The LP.8.1 variant of SARS-CoV-2, a descendant of the JN.1 lineage, has been spreading rapidly across the globe, exhibiting notable mutations in its spike protein. As of December 2024, the variant’s relative effective reproduction number (Re) is slightly higher than that of XEC, although transmission dynamics vary between countries such as the US and Japan. Despite showing 67% lower infectivity in pseudovirus assays compared to JN.1, LP.8.1's ability to spread is not fully understood. Mutations in its spike protein, including Ser31del and Phe186Leu, appear to increase infectivity, while others such as His445Arg and Phe456Leu reduce it. However, the infectivity of LP.8.1 remains lower than JN.1, yet similar to that of XEC.
In terms of immune resistance, neutralization assays conducted with sera from convalescent individuals and vaccine recipients revealed that LP.8.1 exhibits higher immune resistance compared to JN.1. Although, the resistance of LP.8.1 is similar to that of XEC and KP.3.1.1 across all serum groups tested. These results suggest that while LP.8.1 has lower pseudovirus infectivity than JN.1, its immune resistance is comparable to XEC and KP.3.1.1. Notably, differences in the immune landscape across various countries may influence LP.8.1’s spread, with varying immune backgrounds and vaccination histories playing a significant role. Further studies are necessary to fully understand the impact of LP.8.1 on global transmission and immune resistance.
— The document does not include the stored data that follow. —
(* ===== verification/NameInBlock.v ===== *)
(** * Names in a block (src/storage/nameinblock.go)

    Backends without a name table of their own keep the map from names to block ids in
    one block with a fixed id.  The component reads it on the first use, keeps it in
    memory, and rewrites the block on every change. *)
From stdpp Require Import base list sets strings sorting gmap.
From Stdlib Require Import ZArith Lia Ascii.
From S2P Require Import Prelude OrderedMap Util Codec Backend.

Abbreviation namemap := (gmap string string).

Section code.
Context {S : Type} (bb : BlockBackend S).
(** The generated msgp code of [NameMapBlock]. *)
Context (marshal : namemap → gerr string) (unmarshal : string → gerr namemap).

Record NameInBlockBackend : Type := mkNIB {
  mapName : string;
  namedMap : option namemap;
  block : option Block
}.

Definition NIB_Init (name : string) : NameInBlockBackend := mkNIB name None None.

(** [Block.GetData] of a block without a storage. *)
Definition GetData_plain (b : Block) (s : S) : res (string * S) :=
  match Data b with
  | Some d => Ok (d, s)
  | None => let! r := be_GetBlockData bb b s in Ok (default "" r.1, r.2)
  end.

(** [getBlock]: the map, which the object keeps from now on. *)
Definition getBlock (self : NameInBlockBackend) (s : S)
  : res (namemap * NameInBlockBackend * S) :=
  match namedMap self with
  | Some m => Ok (m, self, s)
  | None =>
      let! r := be_GetBlockById bb (mapName self) s in
      match r.1 with
      | None => Ok (∅, mkNIB (mapName self) (Some ∅) (block self), r.2)
      | Some v =>
          let! b := GetData_plain v r.2 in
          match unmarshal b.1 with
          | inl err => Panic err
          | inr nmb => Ok (nmb, mkNIB (mapName self) (Some nmb) (Some v), b.2)
          end
      end
  end.

Definition NIB_GetBlockIdByName (name : string) (self : NameInBlockBackend) (s : S)
  : res (string * NameInBlockBackend * S) :=
  let! r := getBlock self s in
  Ok (default "" (r.1.1 !! name), r.1.2, r.2).

Definition NIB_SetNameToBlockId (name block_id : string) (self : NameInBlockBackend) (s : S)
  : res (NameInBlockBackend * S) :=
  let! r := getBlock self s in
  let nm := if negb (keqb block_id "") then <[name := block_id]> r.1.1 else delete name r.1.1 in
  let! s := match block r.1.2 with Some b => be_DeleteBlock bb b r.2 | None => Ok r.2 end in
  match marshal nm with
  | inl err => Panic err
  | inr b =>
      let bl := with_Data (Some b) (new_Block (mapName self)) in
      let! s := be_StoreBlock bb bl s in
      Ok (mkNIB (mapName self) (Some nm) (Some bl), s)
  end.

End code.

(** ** The names a backend holds *)

Section ok.
Context {S : Type} (bb : BlockBackend S) `{!BlockStoreOk bb}.
Context (marshal : namemap → gerr string) (unmarshal : string → gerr namemap).
Hypothesis marshal_ok : ∀ nm, ∃ b, marshal nm = inr b ∧ unmarshal b = inr nm.

(** The block of the names in the content of the backend. *)
Definition stored_names (m : blockmap) (name : string) (nm : namemap) : Prop :=
  match m !! name with
  | None => nm = ∅
  | Some (_, d) => unmarshal d = inr nm
  end.

(** The state of the component agrees with the block. *)
Definition nib_rep (self : NameInBlockBackend) (m : blockmap) (nm : namemap) : Prop :=
  stored_names m (mapName self) nm ∧
  match namedMap self with
  | None => block self = None
  | Some nm' => nm' = nm ∧
      match block self with
      | None => m !! mapName self = None
      | Some b => Id b = mapName self ∧ is_Some (m !! mapName self)
      end
  end.

(** Setting a name to the empty id removes it. *)
Definition set_name (name id : string) (nm : namemap) : namemap :=
  if negb (keqb id "") then <[name := id]> nm else delete name nm.

Lemma set_name_lookup name id nm name' :
  default "" (set_name name id nm !! name') = if decide (name' = name) then id else default "" (nm !! name').
Proof.
  unfold set_name. destruct (keqb id "") eqn:E; simpl.
  - apply keqb_eq in E as ->. destruct (decide (name' = name)) as [->|].
    + by rewrite lookup_delete_eq.
    + by rewrite lookup_delete_ne.
  - destruct (decide (name' = name)) as [->|].
    + by rewrite lookup_insert_eq.
    + by rewrite lookup_insert_ne.
Qed.

Lemma getBlock_ok self s m nm :
  bs_rep s m → nib_rep self m nm →
  ∃ self' s', getBlock bb unmarshal self s = Ok (nm, self', s') ∧ bs_rep s' m ∧ nib_rep self' m nm ∧
    mapName self' = mapName self ∧ namedMap self' = Some nm.
Proof.
  intros Hs [Hst Hself]. unfold getBlock. destruct (namedMap self) as [nm'|] eqn:En.
  { destruct Hself as [-> Hb]. exists self, s. split_and!; try done. split; [done|]. by rewrite En. }
  destruct (bs_GetBlockById (mapName self) s m Hs) as (ob & s1 & E & Hs1 & Hob). rewrite E. cbn [res_bind fst snd].
  unfold stored_names in Hst. destruct ob as [v|], (m !! mapName self) as [[md d]|] eqn:Em; try done.
  - destruct Hob as (Hid & _ & Hd & _).
    assert (∃ s2, GetData_plain bb v s1 = Ok (d, s2) ∧ bs_rep s2 m) as (s2 & E2 & Hs2).
    { unfold GetData_plain. destruct (Data v) as [d'|] eqn:Ev.
      - rewrite (Hd d') by done. eauto.
      - rewrite <- Hid in Em. destruct (bs_GetBlockData v s1 m md d Hs1 Em) as (s2 & E2 & Hs2).
        rewrite E2. eauto. }
    rewrite E2. cbn [res_bind fst snd]. rewrite Hst. eexists _, s2. split; [done|]. split_and!; try done.
    split; simpl; [unfold stored_names; by rewrite Em|]. rewrite Em. eauto.
  - subst nm. eexists _, s1. split; [done|]. split_and!; try done. split; simpl.
    + unfold stored_names. by rewrite Em.
    + rewrite Hself. done.
Qed.

Lemma SetNameToBlockId_ok name id self s m nm :
  bs_rep s m → nib_rep self m nm → (∀ b s, Id b = mapName self → bs_accepts b s) →
  ∃ self' s' m', NIB_SetNameToBlockId bb marshal unmarshal name id self s = Ok (self', s') ∧ bs_rep s' m' ∧
    nib_rep self' m' (set_name name id nm) ∧ mapName self' = mapName self ∧
    (∀ id', id' ≠ mapName self → m' !! id' = m !! id').
Proof.
  intros Hs Hn Hacc. unfold NIB_SetNameToBlockId.
  destruct (getBlock_ok self s m nm Hs Hn) as (self1 & s1 & E & Hs1 & Hn1 & Hname & Hmap).
  rewrite E. cbn [res_bind fst snd]. fold (set_name name id nm).
  destruct (marshal_ok (set_name name id nm)) as (b & Hb & Hu). rewrite Hb.
  assert (∃ s2 m2, match block self1 with Some b => be_DeleteBlock bb b s1 | None => Ok s1 end = Ok s2 ∧
    bs_rep s2 m2 ∧ m2 !! mapName self = None ∧ (∀ i, i ≠ mapName self → m2 !! i = m !! i))
    as (s2 & m2 & E2 & Hs2 & Hnone & Hrest).
  { destruct Hn1 as [_ Hn1]. rewrite Hmap in Hn1. destruct Hn1 as [_ Hn1]. rewrite Hname in Hn1.
    destruct (block self1) as [b1|].
    - destruct Hn1 as [Hid [x Hx]]. rewrite <- Hid in Hx.
      destruct (bs_DeleteBlock b1 s1 m x Hs1 Hx) as (s2 & E2 & Hs2).
      exists s2, (delete (Id b1) m). split_and!; try done.
      + by rewrite Hid, lookup_delete_eq.
      + intros i Hi. rewrite Hid. by rewrite lookup_delete_ne.
    - by exists s1, m. }
  rewrite E2. cbn [res_bind].
  destruct (bs_StoreBlock (with_Data (Some b) (new_Block (mapName self))) s2 m2 b Hs2) as (s3 & E3 & Hs3);
    try done; [by apply Hacc|].
  rewrite E3. cbn [res_bind]. eexists _, s3, _. split; [done|]. split; [done|]. split_and!; try done.
  - split; simpl.
    + unfold stored_names. by rewrite lookup_insert_eq.
    + rewrite lookup_insert_eq. eauto.
  - intros i Hi. simpl. rewrite lookup_insert_ne by done. auto.
Qed.

End ok.

(** ** Properties *)

(** C32: over a backend that keeps blocks and has room for that of the names, SetNameToBlockId followed by GetBlockIdByName,
    whether the object is the same or was created anew over the stored blocks, gives the
    id that was set for the name (none for the empty id), the previous answer for
    every other name, and leaves every other block alone. *)
Theorem names_persist {S : Type} (bb : BlockBackend S) `{!BlockStoreOk bb} marshal unmarshal name id self s m nm :
  (∀ nm, ∃ b, marshal nm = inr b ∧ unmarshal b = inr nm) →
  bs_rep s m → nib_rep unmarshal self m nm → (∀ b s, Id b = mapName self → bs_accepts b s) →
  ∃ self' s' m', NIB_SetNameToBlockId bb marshal unmarshal name id self s = Ok (self', s') ∧
    bs_rep s' m' ∧ (∀ id', id' ≠ mapName self → m' !! id' = m !! id') ∧
    ∀ self2 name', self2 = self' ∨ self2 = NIB_Init (mapName self) →
      ∃ self3 s3, NIB_GetBlockIdByName bb unmarshal name' self2 s' =
        Ok (if decide (name' = name) then id else default "" (nm !! name'), self3, s3) ∧ bs_rep s3 m'.
Proof.
  intros Hmsg Hs Hn Hacc.
  destruct (SetNameToBlockId_ok bb marshal unmarshal Hmsg name id self s m nm Hs Hn Hacc)
    as (self' & s' & m' & E & Hs' & Hn' & Hname & Hrest).
  exists self', s', m'. split_and!; try done. intros self2 name' Hor.
  assert (nib_rep unmarshal self2 m' (set_name name id nm)) as Hn2.
  { destruct Hor as [->| ->]; [done|]. destruct Hn' as [Hst _]. rewrite Hname in Hst. by split. }
  destruct (getBlock_ok bb unmarshal self2 s' m' _ Hs' Hn2) as (self3 & s3 & E3 & Hs3 & _).
  unfold NIB_GetBlockIdByName. rewrite E3. cbn [res_bind fst snd]. rewrite set_name_lookup. eauto.
Qed.

Module NameWitness.
(** Unary lengths separate the strings of the list. *)
Fixpoint enc_string (s rest : string) : string :=
  match s with EmptyString => String "0" rest | String c s' => String "1" (String c (enc_string s' rest)) end.
Fixpoint dec_string (s : string) : option (string * string) :=
  match s with
  | String "0" rest => Some ("", rest)
  | String "1" (String c s') => match dec_string s' with Some (a, r) => Some (String c a, r) | None => None end
  | _ => None
  end.
Fixpoint enc_list (l : list (string * string)) : string :=
  match l with [] => "" | (a, b) :: l' => enc_string a (enc_string b (enc_list l')) end.
Fixpoint dec_list (n : nat) (s : string) : list (string * string) :=
  match n with
  | O => []
  | S n' =>
      match dec_string s with
      | Some (a, r) => match dec_string r with Some (b, r') => (a, b) :: dec_list n' r' | None => [] end
      | None => []
      end
  end.
Definition marshal (nm : namemap) : gerr string := inr (enc_list (map_to_list nm)).
Definition unmarshal (s : string) : gerr namemap := inr (list_to_map (dec_list (String.length s) s)).

Lemma dec_enc s rest : dec_string (enc_string s rest) = Some (s, rest).
Proof. induction s as [|c s IH]; [done|]. simpl. by rewrite IH. Qed.
Lemma enc_string_length s rest : String.length rest < String.length (enc_string s rest).
Proof. induction s as [|c s IH]; simpl; lia. Qed.
Lemma dec_enc_list l : ∀ n, String.length (enc_list l) ≤ n → dec_list n (enc_list l) = l.
Proof.
  induction l as [|[a b] l IH]; intros n Hn; [by destruct n|].
  pose proof (enc_string_length a (enc_string b (enc_list l))). pose proof (enc_string_length b (enc_list l)).
  simpl in *. destruct n as [|n]; [lia|]. simpl. rewrite dec_enc, dec_enc, IH by lia. done.
Qed.
Lemma names_marshal_ok nm : ∃ b, marshal nm = inr b ∧ unmarshal b = inr nm.
Proof.
  eexists. split; [done|]. unfold unmarshal. by rewrite dec_enc_list, list_to_map_to_list.
Qed.

Lemma names_persist_witness :
  ∃ self' s', NIB_SetNameToBlockId InMemory.backend marshal unmarshal "root" "b1" (NIB_Init "names")
    InMemory.NewInMemoryBackend = Ok (self', s').
Proof.
  destruct (names_persist InMemory.backend marshal unmarshal "root" "b1" (NIB_Init "names")
    InMemory.NewInMemoryBackend ∅ ∅ names_marshal_ok) as (self' & s' & m' & E & _).
  - apply InMemory.rep_new.
  - by split.
  - done.
  - by exists self', s'.
Defined.
End NameWitness.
In an email interview with Kei Sato, PhD, associate professor from the Division of Systems Virology, Department of Microbiology and Immunology at The Institute of Medical Science, The University of Tokyo, provided further insights into the factors driving the transmission and immune resistance of the LP.8.1 variant, as well as its spread across different countries.
According to Sato, the transmissibility of LP.8.1, like other SARS-CoV-2 variants, largely depends on the immune condition within different populations. He explained, “Currently, the transmissibility (we call it ‘relative reproduction number (Re)’ in our work) would mainly depend on the immune condition in the people. Viruses evolve to evade the (humoral) immunity in the host.” He further emphasized that the primary driver of immunity in many countries, particularly in early 2024, was the JN.1 variant. “Now it has been revealed that the immunity against SARS-CoV-2 variants could be ‘imprinted’. Now we have the 5-year history of COVID. Most people got vaccinated multiply (Wuhan-based, BA.1-based, BA.5-based, ...), and got infected certain variant possibly multiply. Therefore, the immunity in each country may differ. This may affect the difference of LP.8.1 spread in each country.”
What You Need To Know
The LP.8.1 variant has a mix of mutations in its spike protein that reduce its pseudovirus infectivity, but its actual transmission dynamics are not fully understood.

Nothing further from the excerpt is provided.